Senin, 23 Januari 2012

Kisah Tiga Jejaka Tanggung: Bagian Kenalan

Cerita ini merupakan benar adanya, hanya dibubuhi sedikit lelucon ala kadarnya. Silahkan dibaca.

Jangkung, kurus, kulit coklat matang. Pria pertama ini bernama Engkur.

Berperawakan sedang, rambut berantakan dengan rokok di tangan. Jejaka tanggung yang kedua ini namanya Ucup.

Agak pendek degan hidung besar dan alis jarang. Pria yang terakhir ini biasa dipanggil Mamat.

Ketiga jejaka tanggung ini boleh dikatakan punya jalan hidup yang amat monoton. Setiap mereka bertemu, yag dibicarakan hanya melulu tentang tiga hal, namun dengan porsi yang berbeda-beda. Lima persen mengenai pelajaran, 5% menyangkut bola, dan 90% tentang wanita.

Mereka dipertemukan dengan cara yang salah dan situasi yang tidak kondusif. Merupakan mahasiswa semester nanggung di sebuah universitas swasta yang tenarnya nanggung pula yang ada di Jakarta. Satu program studi, komunikasi. Pilihan yang dirasa cocok memang dengan kesenangan mereka, kesenangan mengeluarkan ocehan-ocehan yang sulit terhenti jika sudah berkumpul, terhenti pun hanya karena ada wanita cantik lewat atau perut mereka keroncongan.

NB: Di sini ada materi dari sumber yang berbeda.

(** On a heap holding v1 and v2 every operation returns, the vector
    results at the next free address; an operand may be used twice. *)
Example operations_on_live_vectors :
  add 0%nat 1%nat (State [v1; v2] empty_world)
    = (Ok 2%nat, State [v1; v2; Vec3 5 7 9] empty_world) /\
  subtract 0%nat 0%nat (State [v1; v2] empty_world)
    = (Ok 2%nat, State [v1; v2; Vec3 0 0 0] empty_world) /\
  gp_Vec.Crossed 0%nat 1%nat (State [v1; v2] empty_world)
    = (Ok 2%nat, State [v1; v2; Vec3 (-3) 6 (-3)] empty_world) /\
  gp_Vec.Normalized 0%nat (State [v1; v2] empty_world)
    = (Ok 2%nat, State [v1; v2; v1_unit] empty_world) /\
  gp_Vec.Dot 0%nat 1%nat (State [v1; v2] empty_world)
    = (Ok 32, State [v1; v2] empty_world).
Proof. repeat split. Qed.

(** C8: none of the six operations changes a vector it is given: every
    object alive before the call, the operands among them, has the same
    coordinates after it, and a vector result is a new object. *)
Theorem operations_do_not_mutate (s : state) (v w : ref) :
  (frame s (snd (add v w s)) /\ returns_new s (add v w s)) /\
  (frame s (snd (subtract v w s)) /\ returns_new s (subtract v w s)) /\
  snd (gp_Vec.Dot v w s) = s /\
  (frame s (snd (gp_Vec.Crossed v w s)) /\ returns_new s (gp_Vec.Crossed v w s)) /\
  snd (gp_Vec.Magnitude v s) = s /\
  (frame s (snd (gp_Vec.Normalized v s)) /\ returns_new s (gp_Vec.Normalized v s)).
Proof.
  split; [split; [apply framed_add|apply returns_new_add]|].
  split; [split; [apply framed_subtract|apply returns_new_subtract]|].
  split; [apply Dot_pure|].
  split; [split; [apply framed_Crossed|apply returns_new_Crossed]|].
  split; [apply Magnitude_pure|].
  split; [apply framed_Normalized|apply returns_new_Normalized].
Qed.
(** * Quantus: the batched metric base class

    A shallow embedding of [quantus/metrics/base_batched.py]: the batch
    planner ([get_number_of_batches] and the range arithmetic of
    [generate_batches]), the partition of the dataset into single-value and
    batched keyword arguments, the batch generator, the resolution of the
    evaluator-specific keyword arguments in [__init__], and the evaluation
    driver [__call__] with its two result attributes.

    Python integers are [Z].  The true division [n_instances / batch_size]
    is the correctly rounded binary64 quotient, taken from the IEEE 754
    specification of the standard library ([SpecFloat.SFdiv] with
    precision 53 and maximal exponent 1024).  Dictionaries that the code
    iterates over are the lists of their items, in insertion order;
    dictionaries that the code builds are finite maps.  The list objects
    behind [last_results] and [all_results] live in a store and are named
    by references, so that sharing between the two attributes is visible. *)

From Stdlib Require Import ZArith Lia SpecFloat Ascii String.
From stdpp Require Import gmap strings list.

Local Open Scope Z_scope.
Set Warnings "-register-all".
(** * QuickFix: the client-side stores (complaint and chatbot contexts)

    A shallow embedding of the two reducer-driven React contexts of the
    front end and of the service functions they await:

    - [ComplaintContext]  (reducer [complaintReducer], operations
      [submitComplaint], [updateComplaint], [deleteComplaint], ...),
    - [ChatbotContext]    (reducer [chatbotReducer], operations
      [initializeChatbot], [sendMessage], [startNewConversation],
      [endConversation]),
    - [complaintService] and [chatbotService], the axios wrappers.

    JavaScript values that the code inspects dynamically ([a || b],
    [x.field], [x?.field]) are kept dynamic ([jsval]); an [async] function
    is a state-and-exception computation over the store, the log of the
    requests sent so far and the clock, and every awaited HTTP exchange is
    an explicit argument giving how axios settled. *)

From Stdlib Require Import ZArith String List Lia.
From stdpp Require Import base option gmap strings list fin_maps.
Import ListNotations.
Local Open Scope string_scope.
Local Open Scope Z_scope.

(** ** JavaScript values *)

Module JS.

(** Numbers: the stores only count, so a number is an integer or NaN
    (integers stay far below 2^53, where doubles are exact). *)
Inductive jsnum : Type :=
| Fin (n : Z)
| NaN.

#[warnings="-register-all"]
Inductive jsval : Type :=
| JUndefined
| JNull
| JBool (b : bool)
| JNum (x : jsnum)
| JStr (s : string)
| JObj (fields : list (string * jsval))
| JArr (items : list jsval).

(** ToBoolean. *)
Definition truthy (v : jsval) : bool :=
  match v with
  | JUndefined | JNull => false
  | JBool b => b
  | JNum (Fin n) => negb (n =? 0)
  | JNum NaN => false
  | JStr s => negb (String.eqb s "")
  | JObj _ | JArr _ => true
  end.

(** [a || b] *)
Definition js_or (a b : jsval) : jsval := if truthy a then a else b.

Definition nullish (v : jsval) : bool :=
  match v with
  | JUndefined | JNull => true
  | _ => false
  end.

(** A parameter declared [p = null]: the default replaces [undefined]. *)
Definition default_null (v : jsval) : jsval :=
  match v with
  | JUndefined => JNull
  | _ => v
  end.

Fixpoint own_property (fields : list (string * jsval)) (k : string) : jsval :=
  match fields with
  | [] => JUndefined
  | (k', v) :: rest => if String.eqb k' k then v else own_property rest k
  end.

(** The object a failed property read throws. *)
Definition TypeError (base : jsval) (k : string) : jsval :=
  JObj [ ("name", JStr "TypeError");
         ("message",
          JStr ("Cannot read properties of "
                ++ (match base with JNull => "null" | _ => "undefined" end)
                ++ " (reading '" ++ k ++ "')")) ].

(** [v.k]: [inl] the value read, [inr] the TypeError thrown when [v] is
    [null] or [undefined].  The stores read named fields only (never an
    index); primitives have none of them. *)
Definition member (v : jsval) (k : string) : jsval + jsval :=
  match v with
  | JUndefined | JNull => inr (TypeError v k)
  | JObj fields => inl (own_property fields k)
  | _ => inl JUndefined
  end.

(** [v?.k] *)
Definition opt_member (v : jsval) (k : string) : jsval :=
  match v with
  | JObj fields => own_property fields k
  | _ => JUndefined
  end.

(** [Number.isSafeInteger]: the integers that doubles hold exactly and on
    which [+ 1] and [- 1] are exact as long as the result is safe too. *)
Definition safe_integer (n : Z) : Prop :=
  -9007199254740991 <= n <= 9007199254740991.

(** [x + k] and [x - k] on a stats entry; a missing entry reads
    [undefined], whose ToNumber is NaN.  The sum is the integer sum: it is
    the sum of the doubles when the operand and the result are safe
    integers, which is what the statements about sums assume. *)
Definition num_add (x : option jsnum) (k : Z) : jsnum :=
  match x with
  | Some (Fin n) => Fin (n + k)
  | _ => NaN
  end.

(** [Math.max(0, x)] *)
Definition Math_max0 (x : jsnum) : jsnum :=
  match x with
  | Fin n => Fin (Z.max 0 n)
  | NaN => NaN
  end.

(** ToPropertyKey of [c?.status] in a computed key: [undefined] becomes
    the string ["undefined"]. *)
Definition property_key (k : option string) : string :=
  match k with
  | Some s => s
  | None => "undefined"
  end.

End JS.
Import JS.

(** ** Async operations

    [Op W A]: run on a world [W], settle with a value or a thrown value,
    and leave a world behind (what was dispatched before a throw stays
    dispatched). *)

Inductive settled (A : Type) : Type :=
| Fulfilled (a : A)
| Rejected (e : jsval).
Arguments Fulfilled {A} a.
Arguments Rejected {A} e.

Definition Op (W A : Type) : Type := W -> settled A * W.

Definition ret {W A} (a : A) : Op W A := fun w => (Fulfilled a, w).

Definition throw {W A} (e : jsval) : Op W A := fun w => (Rejected e, w).

Definition bind {W A B} (m : Op W A) (k : A -> Op W B) : Op W B :=
  fun w =>
    match m w with
    | (Fulfilled a, w') => k a w'
    | (Rejected e, w') => (Rejected e, w')
    end.

(** [try { body } catch (error) { handler }] *)
Definition try_catch {W A} (body : Op W A) (handler : jsval -> Op W A) : Op W A :=
  fun w =>
    match body w with
    | (Fulfilled a, w') => (Fulfilled a, w')
    | (Rejected e, w') => handler e w'
    end.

Lebih mendalam tentang mereka.

Engkur yang ternyata bernama asli Kurniawan. Pria asal minang ini sedikit terguncang jiwanya saat bertemu dengan dua orang begajulan, Ucup dan Mamat. Engkur bisa dibilang yang paling polos dari ketiganya. Datang jauh dari Kota Jam Gadang sana, dengan penuh semangat dan keyakinan untuk menimba ilmu. Namun sayang yang dia temukan dua pemuda serampangan yang mengombang-ambingkan idealismenya. Seberapa keras pun usahanya untuk meluruskan jati dirinya, terbelok juga hanya dengan hasutan-hasutan dua temannya itu. Menjerumuskannya pada kebimbangan.

Ucup merupakan pria tulen asal Tanggerang. Seniman tanggung pecinta blues, dengan idealisme tinggi. Pedoman hidup "hemat pangkal kaya" melekat dalam hatinya. Uang memang bukan segalanya buat dia, tapi dengan uanglah dia bisa pulang-pergi Tanggerang-Jakarta setiap harinya dengan hati tenang. Rokok dan gitar adalah surga baginya. Sedangkan neraka bagi dia, ialah kucing dan anak kecil ceria. Cita-citanya kelak, dia ingin membuat sebuah negara komunis dengan dia pemimpinnya.

Jejaka terakhir bernama Mamat. Datang jauh dari luar kota dengan daya tahan tidak biasa. Mengendarai motor tua dari Bogor hingga Jakarta. Agak gila memang, namun itulah faktanya. Berpendirian labil dan terkenal galau, namun sangat yakin jika sudah mempengaruhi orang. Sepak bola memiliki tempat teratas dalam otaknya. Dia berkilah, "...Selama kedua kakinya masih bisa menendang, selama itu gua ga akan berhenti bermain bola...". Walau skill-nya dibawah rata-rata, namun semangatnya mengalahkan Kapten Tsubasa

Itulah gambaran sedikit tentang ketiga tokoh dalam cerita ini. Tidak penting memang siapa mereka sebenarnya. Ikuti kisah-kisah mereka, hanya jika Anda bosan dengan kehidupan Anda.